Tengo la impresión de que nuestros políticos siguen discrepando sin tregua sobre cuestiones que no preocupan a los españoles. Y tampoco parecen nada dispuestos a hablar de las cosas que sí nos preocupan. Por ejemplo, de la formación pactada de un Gobierno capaz de afrontar nuestros problemas y tratar de resolverlos conjuntamente.

Me llama la atención que Pedro Sánchez, el hombre que quería pactarlo todo tras las primeras elecciones, no esté dispuesto a pactar nada tras las segundas. Como un niño enfurruñado por unos fracasos que cosechó con sobrados méritos, ahora parece empeñado en que el PP sufra su misma frustración negociadora, sin darse cuenta de que ningún partido saldrá más perjudicado que el PSOE si vamos a unas terceras elecciones.

Lo quiera admitir o no, Sánchez es considerado uno de los culpables de que se frustrasen las primeras elecciones, al rechazar la oferta del PP de una gran coalición. Este rechazo solo tuvo en verdad un motivo: que Pedro Sánchez no sería el presidente, por tener su partido menos apoyos que el PP. Fue así como el líder socialista nos llevó a las segundas elecciones, en las que, como es sabido, logró empeorar sus resultados.

¿Qué pasaría si, dentro de unos días, viésemos con claridad que debemos ir a unas terceras elecciones? No quiero ni imaginarlo.

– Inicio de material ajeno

(** * A shallow embedding of the banking ledger of [cmsc23.py]

    The Python module defines an abstract [BankAccount], its three
    subclasses [PayrollAccount], [DebitAccount] and [CreditAccount], and
    the registry [BankSystem].  Account objects are mutable and shared by
    reference (the registry's dictionary, the value returned by
    [create_account] and the [target_account] argument of [transfer] may
    all denote the same object), so the embedding keeps them in an explicit
    object store and threads that store through every method.

    Amounts are Python numbers.  They are embedded as exact rationals [Q]:
    comparisons and the arithmetic [+], [-], [*] are those of the source,
    without the rounding of binary floating point. *)

From Stdlib Require Import Ascii String QArith Qabs Qpower Lqa DecimalString DecimalNat.
From stdpp Require Import gmap strings list fin_maps.

Local Open Scope string_scope.

(** ** Numbers *)

(** Python's [x > y] on numbers. *)
Definition Qgtb (x y : Q) : bool := negb (Qle_bool x y).

(** Python's [x < y] on numbers. *)
Definition Qltb (x y : Q) : bool := Qgtb y x.

(** Python's built-in [max(x, y)]: the first argument wins a tie. *)
Definition py_max (x y : Q) : Q := if Qgtb y x then y else x.

(** ** Account objects *)

(** The attributes a subclass adds to those of [BankAccount]; the
    constructor names are the class names. *)
Inductive subclass : Type :=
| PayrollAccount
| DebitAccount (interest_rate required_balance : Q)
| CreditAccount (credit_limit credit_balance interest_rate : Q).

Record BankAccount : Type := mkAccount {
  account_number : string;
  owner : string;
  balance : Q;
  is_active : bool;
  cls : subclass
}.

(** Attribute assignments [self.balance = v], [self.is_active = b],
    [self.credit_balance = v]. *)
Definition set_balance (a : BankAccount) (v : Q) : BankAccount :=
  mkAccount (account_number a) (owner a) v (is_active a) (cls a).

Definition set_is_active (a : BankAccount) (b : bool) : BankAccount :=
  mkAccount (account_number a) (owner a) (balance a) b (cls a).

Definition set_credit_balance (a : BankAccount) (v : Q) : BankAccount :=
  match cls a with
  | CreditAccount lim _ rate =>
      mkAccount (account_number a) (owner a) (balance a) (is_active a)
                (CreditAccount lim v rate)
  | _ => a
  end.

(** ** The object store and the world *)

Definition loc := positive.

(** The state a run of the program can observe: the account objects, the
    dictionary [self.accounts] of the one [BankSystem], and what was
    printed. *)
Record world : Type := World {
  heap : gmap loc BankAccount;
  accounts : gmap string loc;
  stdout : list string
}.

Definition fresh_world : world := World ∅ ∅ [].

(** ** Results and the state monad *)

Inductive exn : Type :=
| NotImplementedError (msg : string)
| ValueError (msg : string).

(** A call returns a value, raises a Python exception, or is [Stuck] on a
    reference that denotes no object.  The last cannot happen in Python,
    where every reference is live; it only makes the store lookup total. *)
Inductive outcome (A : Type) : Type :=
| Return (a : A)
| Raise (e : exn)
| Stuck.
Arguments Return {A} a.
Arguments Raise {A} e.
Arguments Stuck {A}.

Pero quien sí debería pensarlo es Pedro Sánchez. Y también Albert Rivera. Es decir, los dos implacables negociadores que llenaron nuestros oídos de acuerdos tras las primeras elecciones. ¿Qué ha sido de su programa conjunto? Parecería lo más lógico presentárselo ahora al PP para ver si lo suscribe. Porque si ni siquiera se le presenta, ¿cómo no pensar que era solo un acuerdo para lograr el poder, con Sánchez de presidente del Gobierno y Rivera de vicepresidente?

Decía Churchill que «si el presente trata de juzgar el pasado, perderá el futuro». Creo que algo de esto está ocurriendo ahora en la cabeza de Sánchez, que quizá ya se ha convertido en un perdedor inconsolable y resentido. Reza un proverbio que «añorar el pasado es correr contra el viento». Y da la impresión de que él no para de añorar ese pasado y aún pedalea contra el mismo viento que ya le impidió ser presidente del Gobierno. Una lástima.